Order Of Worship (Liturgy)

Ps 121:1,4     

Ps 86:1,2

Ps 63:1,2,3

Ps 4:3

Ps 131:1,2,3

Hy 55:1,2,3,4,5

John 2:1-11

Jeremiah 33:4-11

Revelation 22:1-5

John 2:11

* As a matter of courtesy please advise Rev. C. Bouwman, if you plan to use this sermon in a worship service.   Thank-you.


Beloved Congregation of our Lord Jesus Christ!
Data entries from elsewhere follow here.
(** The loop starts the three, the last one first, and then lets them
    finish in another order. *)
Definition interleaved_schedule : list (nat * Q) :=
  [(2%nat, 0%Q); (0%nat, (1 # 10)%Q); (2%nat, (2 # 10)%Q);
   (1%nat, (3 # 10)%Q); (0%nat, (4 # 10)%Q); (1%nat, (5 # 10)%Q)].

(** Handler code that leaves the rate limiter as it finds it. *)
Definition keeps_limiter {A : Type} (m : Server.M A) : Prop :=
  forall s, Server.rate_limiter (snd (m s)) = Server.rate_limiter s.

(** The number of timestamps not older than [start] that the server's
    limiter holds for key [k]. *)
Definition live_for (start : Q) (k : string) (s : Server.t) : nat :=
  live start (RateLimiter.window (Server.rate_limiter s) k).

(** ** Further notions: routing, sequences of requests, orderings *)

(** The path under which [setup_routes] registers the handler of [ep]. *)
Definition path_of (ep : endpoint) : string :=
  match ep with
  | GenerateComponent => "/generate_component"
  | ApplyPattern => "/apply_pattern"
  | DetectBugs => "/detect_bugs"
  end.

(** The clock readings of the calls of a trace that are for key [k]. *)
Definition readings_for (k : string) (cs : list (string * Q)) : list Q :=
  List.map snd (List.filter (fun c => String.eqb (fst c) k) cs).

(** The results of a trace at the calls that are for key [k]. *)
Fixpoint results_for (k : string) (cs : list (string * Q)) (rs : list bool) : list bool :=
  match cs, rs with
  | (k', _) :: cs', r :: rs' =>
      if String.eqb k' k then r :: results_for k cs' rs' else results_for k cs' rs'
  | _, _ => []
  end.

(** Requests served one after the other, each at its clock reading. *)
Fixpoint serve (s : Server.t) (reqs : list (Request * Q)) : list Response * Server.t :=
  match reqs with
  | [] => ([], s)
  | (request, now) :: rest =>
      let '(resp, s1) := Server.handle request now s in
      let '(resps, s2) := serve s1 rest in
      (resp :: resps, s2)
  end.

(** A window lists its timestamps oldest first. *)
Fixpoint ascending (w : list Q) : Prop :=
  match w with
  | [] => True
  | t :: rest => Forall (fun u => (t <= u)%Q) rest /\ ascending rest
  end.

(** The clock never runs backwards along a trace. *)
Fixpoint clock_monotone (last : Q) (cs : list (string * Q)) : Prop :=
  match cs with
  | [] => True
  | (_, now) :: rest => (last <= now)%Q /\ clock_monotone now rest
  end.

(** The strict server once its two admissions are used up by [test_key]. *)
Definition exhausted_server : Server.t :=
  snd (serve strict_server [(button_request, 0%Q); (card_pattern_request, 1%Q)]).

(** [POST /apply_pattern] with key [test_key] whose body is not JSON. *)
Definition malformed_request : Request :=
  mkRequest "POST" "/apply_pattern" [("X-API-Key", "test_key")]
    (Raise (ValueError "Expecting value: line 1 column 1 (char 0)")).

(** [POST /detect_bugs] with key [test_key] and the JSON array
    [["context", "code"]] as body. *)
Definition array_bugs_request : Request :=
  mkRequest "POST" "/detect_bugs" [("X-API-Key", "test_key")]
    (Ok (JList [JStr "context"; JStr "code"])).

(** ** The tools: [src/tools]

    The three collaborator classes log to the same logger as the server;
    their methods are functions that return their value together with the
    records they log. *)

Inductive severity := Info | Warning | Error.

Definition records := list (severity * string).

(** [d[key] = v] on a dict: the value is replaced where the key is bound,
    else the binding is added at the end. *)
Fixpoint dict_set {V : Type} (d : list (string * V)) (key : string) (v : V)
    : list (string * V) :=
  match d with
  | [] => [(key, v)]
  | (k, x) :: rest =>
      if String.eqb k key then (k, v) :: rest else (k, x) :: dict_set rest key v
  end.

Module ComponentGenerator.

(** [class ComponentGenerator]. *)
Record t := mk {
  design_system : string;
  ui_framework : string
}.

(** [ComponentGenerator(design_system, ui_framework)]. *)
Definition init (design_system ui_framework : string) : t * records :=
  (mk design_system ui_framework,
   [(Info, "[ComponentGenerator] Initialized with " +:+ design_system +:+
           " and " +:+ ui_framework)]).

(** [_generate_code]. *)
Definition _generate_code (component : UIComponent.t) : string :=
  "// " +:+ ComponentType_value (UIComponent.type component) +:+ " component placeholder".

(** [not component.accessibility]: [None] and the empty dict are falsy. *)
Definition accessibility_missing (component : UIComponent.t) : bool :=
  match UIComponent.accessibility component with
  | None | Some [] => true
  | Some (_ :: _) => false
  end.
By the good guidance and mercy of our God, we have come today to the first Sunday of the year 2010.  Our New Years celebrations are behind us, so that we can now cast our eyes forward to what the New Year will bring.  The details of the New Year are hidden from us, but we are aware that in this New Year we need again to “put our faith” in Jesus Christ.  As if to press that point upon us all, the Lord in His providence puts Jeremy on our path today as he wishes to profess before us all the faith God has worked in his heart.  His profession is equally our profession.

Who, though, is the Christ in whom we believe?  As we stand at the beginning of a New Year, what do we actually believe about Jesus Christ?  And how does that determine what the year before us will –or should– look like?

John answers such questions in the passage before us this morning.  Jesus, John tells us, has come to restore Paradise.  The disciples noticed that, and put their faith in Him.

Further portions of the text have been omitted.